Task goal:
Which lines in the records below contain the word "assert"? Copy each of them.

#### Dataset extract ####

Lemma wp_tcp_connect addr port (Q : ptr → world → Prop) w :
  allocs 4 w → calls (tcp_calls addr) w →
  (∀ l w', connected (tcp_calls addr) w l w' → Q (Some l) w') →
  wp blk (emq_tcp_connect addr port) Q w.
Proof.
  intros Ha Hs HQ. apply (wp_connect (tcp_calls addr) (λ c, emq_client_tcp_connect c addr port)); [done| |done].
  clear Q HQ. intros l r q c w' Q Hl Hsys Hsocks Hpeers HQ. unfold emq_client_tcp_connect.
  pose proof (fresh_fd_pos (w_socks w)).
  apply wp_bind, wp_create_socket.
  { unfold calls, tcp_calls in *. rewrite Hsys. destruct (inet_aton addr);
      [by apply (all_none_le 2 4); [lia|]|by apply (all_none_le 2 5); [lia|]]. }
  rewrite Hsys, Hsocks, Hpeers. unfold next_sock. rewrite Hpeers. wp_exec.
  rewrite decide_False by (unfold EMQ_NET_ERR; lia). unfold resolve, net_tcp_nodelay, tcp_calls in *.
  apply wp_bind. destruct (inet_aton addr); [apply wp_ret; cbn [negb]|].
  - apply (all_none_drop 2 2), all_none_S in Hs as [H1 [H2 _]%all_none_S]. rewrite !drop_tail in *.
    apply wp_bind, wp_sys_call_ok; [done|]. wp_exec. apply wp_sys_call_ok; [simpl; by rewrite !drop_tail|].
    wp_exec. rewrite !drop_tail. exact HQ.
  - apply (all_none_drop 2 3), all_none_S in Hs as [H1 [H2 [H3 _]%all_none_S]%all_none_S].
    rewrite !drop_tail in *. apply wp_bind, wp_sys_call_ok; [done|]. wp_exec.
    apply wp_sys_call_ok; [simpl; by rewrite drop_tail|]. wp_exec.
    apply wp_sys_call_ok; [simpl; by rewrite !drop_tail|]. wp_exec. rewrite !drop_tail. exact HQ.
Qed.

Lemma wp_unix_connect path (Q : ptr → world → Prop) w :
  allocs 4 w → calls 3 w → (∀ l w', connected 3 w l w' → Q (Some l) w') →
  wp blk (emq_unix_connect path) Q w.
Proof.
  intros Ha Hs HQ. apply (wp_connect 3 (λ c, emq_client_unix_connect c path)); [done| |done].
  clear Q HQ. intros l r q c w' Q Hl Hsys Hsocks Hpeers HQ. unfold emq_client_unix_connect.
  pose proof (fresh_fd_pos (w_socks w)).
  apply wp_bind, wp_create_socket.
  { unfold calls in *. rewrite Hsys. by apply (all_none_le 2 3); [lia|]. }
  apply (all_none_drop 2 1), all_none_S in Hs as [H1 _].
  rewrite Hsys, Hsocks, Hpeers. unfold next_sock. rewrite Hpeers. wp_exec.
  rewrite decide_False by (unfold EMQ_NET_ERR; lia).
  apply wp_bind, wp_sys_call_ok; [done|]. wp_exec. rewrite !drop_tail. exact HQ.
Qed.
End connecting.

(** ** Disconnecting *)

(** Disconnecting leaves exactly the frame: nothing of the client is left. *)
Definition is_frame (f : frame) (w : world) : Prop :=
  w_heap w = fr_heap f ∧ w_socks w = fr_socks f ∧ w_sys w = fr_sys f ∧ w_peers w = fr_peers f.

Lemma wp_client_release blk l s f w w0 (Q : unit → world → Prop) :
  rep l s f w → w_heap w0 = w_heap w → (∀ h', h' = fr_heap f → Q tt (set_heap h' w0)) →
  wp blk (emq_client_release (Some l)) Q w0.
Proof.
  intros [g []] Hw0 HQ. rewrite <-Hw0 in *. unfold emq_client_release. apply wp_bind. eapply wp_load; [done|].
  rewrite rep_queues, rep_channels, rep_request.
  unfold footprint in *.
  apply NoDup_cons in rep_nodup as [Hl Hnd]. apply NoDup_cons in Hnd as [Hr Hnd].
  apply NoDup_app in Hnd as (Hq & Hqc & Hc).
  apply wp_bind. eapply wp_list_release; [done|done| |].
  { apply Forall_forall. intros v Hv. exact (Forall2_points_to_some _ _ _ _ rep_queue_values Hv). }
  intros h1 Hf1. apply wp_bind. cbn [owned] in *.
  assert (∀ k, k ∉ lo_queues g :: (lo_queue_nodes g).*1 ++ (lo_queue_nodes g).*2 →
    h1 !! k = w_heap w0 !! k) as Hk1 by (intros k Hk; by rewrite Hf1, decide_False).
  assert (∀ k, k ∈ lo_channels g :: (lo_channel_nodes g).*1 ++ (lo_channel_nodes g).*2 →
    h1 !! k = w_heap w0 !! k) as Hk2 by (intros k Hk; apply Hk1; intros Hk'; by eapply Hqc).
  eapply wp_list_release; simpl.
  { eapply dlist_frame; [|exact rep_channel_list]. intros k Hk. apply Hk2. in_list. }
  { exact Hc. }
  { apply Forall_forall. intros v Hv. simpl. rewrite Hk2 by in_list.
    exact (Forall2_points_to_some _ _ _ _ rep_channel_values Hv). }
  intros h2 Hf2. world_simpl. simpl in Hf2. cbn [owned] in Hf2.
  assert (h2 !! lo_request g = Some (inject (lo_cells g))) as Hreq.
  { rewrite Hf2, decide_False, Hk1 by in_list. done. }
  assert (h2 !! l = Some (inject (lo_client g))) as Hcl.
  { rewrite Hf2, decide_False, Hk1 by in_list. done. }
  assert (l ≠ lo_request g) by (intros ->; in_list).
  apply wp_bind. eapply wp_free; [exact Hreq|]. world_simpl.
  eapply wp_free; [simpl; by rewrite lookup_delete_ne|]. world_simpl.
  apply HQ. simpl. apply map_eq. intros k. rewrite (rep_frame k).
  destruct (decide (k = l)) as [->|Hkl].
  { rewrite lookup_delete_eq. by rewrite decide_True by by left. }
  rewrite lookup_delete_ne by done. destruct (decide (k = lo_request g)) as [->|Hkr].
  { rewrite lookup_delete_eq. by rewrite decide_True by by right; left. }
  rewrite lookup_delete_ne, Hf2, Hf1 by done.
  repeat case_decide; try done; exfalso; in_list.
Qed.

(** The process of the frame [f], with the given fates of the next allocations. *)
Definition world_of (f : frame) (ms : list bool) : world :=
  mk_world (fr_heap f) ms (fr_socks f) (fr_sys f) (fr_peers f).

Lemma is_frame_world_of f ms : is_frame f (world_of f ms).
Proof. done. Qed.
#[export] Hint Resolve is_frame_world_of : emq.

Lemma wp_disconnect blk l s f w (Q : unit → world → Prop) :
  rep l s f w → Q tt (world_of f (ss_mallocs s)) → wp blk (emq_disconnect (Some l)) Q w.
Proof.
  intros [g Hr] HQ. destruct (Hr).
  apply wp_bind, wp_bind. eapply wp_load; [done|]. unfold wp at 1, sys_close.
  eapply wp_client_release; [by exists g|done|]. intros h' ->.
  unfold world_of in HQ. rewrite rep_socks, rep_sys, rep_peers, rep_mallocs in HQ. exact HQ.
Qed.

Lemma disconnect_returns l s f w :
  rep l s f w → emq_disconnect (Some l) w = Returns tt (world_of f (ss_mallocs s)).
Proof.
  intros Hr. destruct (proj1 (wp_returns (emq_disconnect (Some l))
    (λ _ w', w' = world_of f (ss_mallocs s)) w)) as ([] & w' & Hw & ->); [by eapply wp_disconnect|done].
Qed.

(** ** Failures of a connection *)

Section failing.
Context (blk : Prop) (l : loc) (c : emq_client) (w : world).
Let fd := fresh_fd (w_socks w).

(** The world once the socket of the client was created. *)
Definition with_socket (w' : world) : Prop :=
  w_heap w' = <[l := inject (set_client_fd fd c)]> (w_heap w) ∧
  w_socks w' = <[fd := next_sock w]> (w_socks w).

(** [setsockopt(SO_REUSEADDR)] fails. *)
Definition option_refused : Prop := ∃ msg rest, w_sys w = None :: Some msg :: rest.

(** The world once an error was reported: the socket was closed, unless its option was refused. *)
Definition without_socket (w' : world) : Prop :=
  (∃ msg fd', w_heap w' = <[l := inject (set_client_error msg (set_client_fd fd' c))]> (w_heap w)) ∧
  (w_socks w' = w_socks w ∨ option_refused ∧ w_socks w' = <[fd := next_sock w]> (w_socks w)).

Lemma wp_sys_call (Q : option string → world → Prop) w' :
  with_socket w' → (∀ r w'', with_socket w'' → Q r w'') → wp blk sys_call Q w'.
Proof. intros Hw HQ. by apply HQ. Qed.
(* ===== verification/Sample.v ===== *)
(** Small concrete states: a connected client at the location 1, for the executions that show
    the hypotheses of the theorems to be satisfiable. *)

From S2P Require Import Prelude Types Machine Lists Network Client Session Connection.

(** The client with its buffer and its empty lists, beside the blocks of [h]; the peer sends [rx]
    and the next writes are [wr]. *)
Definition sample_heap (h : heap) : heap :=
  <[1%positive := inject (set_client_fd 3 (initial_client 2%positive 3%positive 4%positive))]>
    (<[2%positive := inject (uninit EMQ_DEFAULT_REQUEST_SIZE)]>
      (<[3%positive := inject (empty_list emq_queue_subscription_list_free_handler)]>
        (<[4%positive := inject (empty_list emq_channel_subscription_list_free_handler)]> h))).

Definition sample_sock (rx : list byte) (wr : list wr_event) : sock :=
  mk_sock [RdData rx] wr [].

Definition sample (h : heap) (rx : list byte) (wr : list wr_event) (ms : list bool) : world :=
  mk_world (sample_heap h) ms {[3 := sample_sock rx wr]} [] [].

Definition sample_session (rx : list byte) (wr : list wr_event) (ms : list bool) : session :=
  new_session (sample_sock rx wr) ms.

Definition sample_frame (h : heap) : frame := mk_frame h ∅ [] [].

Lemma sample_sock_rep h sk ms :
  Forall (λ k, h !! k = None) [1; 2; 3; 4]%positive →
  rep 1%positive (new_session sk ms) (sample_frame h)
    (mk_world (sample_heap h) ms {[3 := sk]} [] []).
Proof.
  intros Hh.
  refine (rep_new (mk_world h ms ∅ [] []) 1%positive 2%positive 3%positive 4%positive 3 sk _ Hh _
    (mk_world (sample_heap h) ms {[3 := sk]} [] []) (uninit EMQ_DEFAULT_REQUEST_SIZE) _ _ _); try done.
  apply (bool_decide_unpack _). by vm_compute.
Qed.

Lemma sample_rep h rx wr ms :
  Forall (λ k, h !! k = None) [1; 2; 3; 4]%positive →
  rep 1%positive (sample_session rx wr ms) (sample_frame h) (sample h rx wr ms).
Proof. apply sample_sock_rep. Qed.

(** The same client without acknowledgements. *)
Definition sample_noack_session (rx : list byte) (wr : list wr_event) : session :=
  set_ss_noack 1 (sample_session rx wr []).
Definition sample_noack (rx : list byte) (wr : list wr_event) : world :=
  set_heap (<[1%positive := inject (set_client_noack 1 (set_client_fd 3
    (initial_client 2%positive 3%positive 4%positive)))]> (sample_heap ∅)) (sample ∅ rx wr []).

Lemma sample_noack_rep rx wr :
  rep 1%positive (sample_noack_session rx wr) (sample_frame ∅) (sample_noack rx wr).
Proof.
  destruct (sample_rep ∅ rx wr []) as [g Hg]; [by repeat constructor|].
  assert (lo_client g = set_client_fd 3 (initial_client 2%positive 3%positive 4%positive)) as Hc.
  { by eapply (points_to_agree (sample_heap ∅) 1%positive); [apply Hg|]. }
  pose proof (rep_set_client _ _ _ _ _ (set_client_noack 1 (lo_client g)) Hg) as Hr.
  rewrite Hc in Hr. by apply Hr.
Qed.
(* ===== verification/Packet.v ===== *)
(** [src/src/packet.c]: the checks of the headers that arrive and the construction of the
    requests in the buffer of the client, against a reference encoder of the protocol. *)

From S2P Require Import Prelude Types Machine Lists Network Protocol Client Session Connection.
From S2P Require Import Sample.

(** ** Checks *)

Definition emq_check_response_header (header : protocol_response_header) (cmd bodylen : Z) : Z :=
  if decide (res_magic header ≠ EMQ_PROTOCOL_RES ∨ res_cmd header ≠ cmd ∨
             res_bodylen header ≠ bodylen)
  then EMQ_STATUS_ERR else EMQ_STATUS_OK.

Definition emq_check_response_header_mini (header : protocol_response_header) (cmd : Z) : Z :=
  if decide (res_magic header ≠ EMQ_PROTOCOL_RES ∨ res_cmd header ≠ cmd)
  then EMQ_STATUS_ERR else EMQ_STATUS_OK.

Definition emq_check_event_header (header : protocol_event_header) (type1 type2 : Z) : Z :=
  if decide (event_magic header ≠ EMQ_PROTOCOL_EVENT ∨
             (event_type header ≠ type1 ∧ event_type header ≠ type2))
  then EMQ_STATUS_ERR else EMQ_STATUS_OK.

Definition emq_check_status (header : protocol_response_header) (status : Z) : Z :=
  if decide (res_status header = status) then EMQ_STATUS_OK else EMQ_STATUS_ERR.

Definition emq_get_error (header : protocol_response_header) : Z :=
  let status := res_status header in
  if decide (status = EMQ_PROTOCOL_STATUS_ERROR_PACKET) then EMQ_ERROR_PACKET else
  if decide (status = EMQ_PROTOCOL_STATUS_ERROR_COMMAND) then EMQ_ERROR_COMMAND else
  if decide (status = EMQ_PROTOCOL_STATUS_ERROR_ACCESS) then EMQ_ERROR_ACCESS else
  if decide (status = EMQ_PROTOCOL_STATUS_ERROR_MEMORY) then EMQ_ERROR_MEMORY else
  if decide (status = EMQ_PROTOCOL_STATUS_ERROR_NOT_DECLARED) then EMQ_ERROR_NOT_DECLARED else
  if decide (status = EMQ_PROTOCOL_STATUS_ERROR_NOT_FOUND) then EMQ_ERROR_NOT_FOUND else
  if decide (status = EMQ_PROTOCOL_STATUS_ERROR_NO_DATA) then EMQ_ERROR_NO_DATA else
  EMQ_ERROR_NONE.

(** ** The request buffer *)

Definition emq_set_header_request (cmd noack bodylen : Z) : protocol_request_header :=
  mk_request_header EMQ_PROTOCOL_REQ (u8 cmd) (u8 noack) (u32 bodylen).

Definition emq_set_client_request (client : ptr) (request : list byte) : M unit :=
  c ← load client;
  memcpy_to (client_request c) request;;
  modify client (set_client_pos (Z.of_nat (length request))).

Definition emq_check_realloc_client_request (client : ptr) (size : Z) : M Z :=
  c ← load client;
  if decide (client_size c < size) then
    if decide (EMQ_MAX_REQUEST_SIZE < size) then mret EMQ_STATUS_ERR else
    request ← realloc (client_request c) size;
    modify client (set_client_request request);;
    modify client (set_client_size size);;
    match request with
    | None => mret EMQ_STATUS_ERR
    | Some _ => mret EMQ_STATUS_OK
    end
  else mret EMQ_STATUS_OK.

(** What every request function does once the lengths of its strings are checked: the structure
    [{header; body}] is zeroed, its header is set for a body of [sizeof(req.body) + msg_size]
    bytes, the fields of the body are stored, and the structure is copied into the buffer. *)
Definition build_request (client : ptr) (cmd : Z) (body : layout) (fields : list value)
    (msg_size : Z) : M Z :=
  noack ← noack_of client;
  let header := emq_set_header_request cmd noack (Z.of_nat (sizeof body) + msg_size) in
  match struct_bytes body fields with
  | None => undefined OutOfBounds
  | Some bytes =>
      let req := request_header_bytes header ++ bytes in
      r ← emq_check_realloc_client_request client (Z.of_nat (length req));
      if decide (r = EMQ_STATUS_ERR) then mret EMQ_STATUS_ERR else
      emq_set_client_request client req;;
      mret EMQ_STATUS_OK
  end.

(** ** Requests *)

Definition emq_auth_request (client : ptr) (name password : cstring) : M Z :=
  if decide (32 < strlenz name ∨ 32 < strlenz password) then mret EMQ_STATUS_ERR else
  build_request client EMQ_PROTOCOL_CMD_AUTH protocol_request_auth
    [VStr name; VStr password] 0.

Definition emq_ping_request (client : ptr) : M Z :=
  build_request client EMQ_PROTOCOL_CMD_PING protocol_request_ping
    [] 0.

Definition emq_stat_request (client : ptr) : M Z :=
  build_request client EMQ_PROTOCOL_CMD_STAT protocol_request_stat
    [] 0.

Definition emq_save_request (client : ptr) (async : Z) : M Z :=
  build_request client EMQ_PROTOCOL_CMD_SAVE protocol_request_save
    [VInt async] 0.

Definition emq_flush_request (client : ptr) (flags : Z) : M Z :=
  build_request client EMQ_PROTOCOL_CMD_FLUSH protocol_request_flush
    [VInt flags] 0.

Definition emq_user_create_request (client : ptr) (name password : cstring) (perm : Z) : M Z :=
  if decide (32 < strlenz name ∨ 32 < strlenz password) then mret EMQ_STATUS_ERR else
  build_request client EMQ_PROTOCOL_CMD_USER_CREATE protocol_request_user_create
    [VStr name; VStr password; VInt perm] 0.

Definition emq_user_list_request (client : ptr) : M Z :=
  build_request client EMQ_PROTOCOL_CMD_USER_LIST protocol_request_user_list
    [] 0.

Definition emq_user_rename_request (client : ptr) (from to : cstring) : M Z :=
  if decide (32 < strlenz from ∨ 32 < strlenz to) then mret EMQ_STATUS_ERR else
  build_request client EMQ_PROTOCOL_CMD_USER_RENAME protocol_request_user_rename
    [VStr from; VStr to] 0.

Definition emq_user_set_perm_request (client : ptr) (name : cstring) (perm : Z) : M Z :=
  if decide (32 < strlenz name) then mret EMQ_STATUS_ERR else
  build_request client EMQ_PROTOCOL_CMD_USER_SET_PERM protocol_request_user_set_perm
    [VStr name; VInt perm] 0.

Definition emq_user_delete_request (client : ptr) (name : cstring) : M Z :=
  if decide (32 < strlenz name) then mret EMQ_STATUS_ERR else
  build_request client EMQ_PROTOCOL_CMD_USER_DELETE protocol_request_user_delete
    [VStr name] 0.

Definition emq_queue_create_request (client : ptr) (name : cstring) (max_msg max_msg_size flags : Z) : M Z :=
  if decide (64 < strlenz name) then mret EMQ_STATUS_ERR else
  build_request client EMQ_PROTOCOL_CMD_QUEUE_CREATE protocol_request_queue_create
    [VStr name; VInt max_msg; VInt max_msg_size; VInt flags] 0.

Definition emq_queue_declare_request (client : ptr) (name : cstring) : M Z :=
  if decide (64 < strlenz name) then mret EMQ_STATUS_ERR else
  build_request client EMQ_PROTOCOL_CMD_QUEUE_DECLARE protocol_request_queue_declare
    [VStr name] 0.

Definition emq_queue_exist_request (client : ptr) (name : cstring) : M Z :=
  if decide (64 < strlenz name) then mret EMQ_STATUS_ERR else
  build_request client EMQ_PROTOCOL_CMD_QUEUE_EXIST protocol_request_queue_exist
    [VStr name] 0.

Definition emq_queue_list_request (client : ptr) : M Z :=
  build_request client EMQ_PROTOCOL_CMD_QUEUE_LIST protocol_request_queue_list
    [] 0.

Definition emq_queue_rename_request (client : ptr) (from to : cstring) : M Z :=
  if decide (64 < strlenz from ∨ 64 < strlenz to) then mret EMQ_STATUS_ERR else
  build_request client EMQ_PROTOCOL_CMD_QUEUE_RENAME protocol_request_queue_rename
    [VStr from; VStr to] 0.

Definition emq_queue_size_request (client : ptr) (name : cstring) : M Z :=
  if decide (64 < strlenz name) then mret EMQ_STATUS_ERR else
  build_request client EMQ_PROTOCOL_CMD_QUEUE_SIZE protocol_request_queue_size
    [VStr name] 0.

Definition emq_queue_push_request (client : ptr) (name : cstring) (msg_size : Z) : M Z :=
  if decide (64 < strlenz name) then mret EMQ_STATUS_ERR else
  build_request client EMQ_PROTOCOL_CMD_QUEUE_PUSH protocol_request_queue_push
    [VStr name] (u32 msg_size).

Definition emq_queue_get_request (client : ptr) (name : cstring) : M Z :=
  if decide (64 < strlenz name) then mret EMQ_STATUS_ERR else
  build_request client EMQ_PROTOCOL_CMD_QUEUE_GET protocol_request_queue_get
    [VStr name] 0.

Definition emq_queue_pop_request (client : ptr) (name : cstring) (timeout : Z) : M Z :=
  if decide (64 < strlenz name) then mret EMQ_STATUS_ERR else
  build_request client EMQ_PROTOCOL_CMD_QUEUE_POP protocol_request_queue_pop
    [VStr name; VInt timeout] 0.

Definition emq_queue_confirm_request (client : ptr) (name : cstring) (tag : Z) : M Z :=
  if decide (64 < strlenz name) then mret EMQ_STATUS_ERR else
  build_request client EMQ_PROTOCOL_CMD_QUEUE_CONFIRM protocol_request_queue_confirm
    [VStr name; VInt tag] 0.

Definition emq_queue_subscribe_request (client : ptr) (name : cstring) (flags : Z) : M Z :=
  if decide (64 < strlenz name) then mret EMQ_STATUS_ERR else
  build_request client EMQ_PROTOCOL_CMD_QUEUE_SUBSCRIBE protocol_request_queue_subscribe
    [VStr name; VInt flags] 0.

Definition emq_queue_unsubscribe_request (client : ptr) (name : cstring) : M Z :=
  if decide (64 < strlenz name) then mret EMQ_STATUS_ERR else
  build_request client EMQ_PROTOCOL_CMD_QUEUE_UNSUBSCRIBE protocol_request_queue_unsubscribe
    [VStr name] 0.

####

Expected output:
  assert (∀ k, k ∉ lo_queues g :: (lo_queue_nodes g).*1 ++ (lo_queue_nodes g).*2 →
  assert (∀ k, k ∈ lo_channels g :: (lo_channel_nodes g).*1 ++ (lo_channel_nodes g).*2 →
  assert (h2 !! lo_request g = Some (inject (lo_cells g))) as Hreq.
  assert (h2 !! l = Some (inject (lo_client g))) as Hcl.
  assert (l ≠ lo_request g) by (intros ->; in_list).
  assert (lo_client g = set_client_fd 3 (initial_client 2%positive 3%positive 4%positive)) as Hc.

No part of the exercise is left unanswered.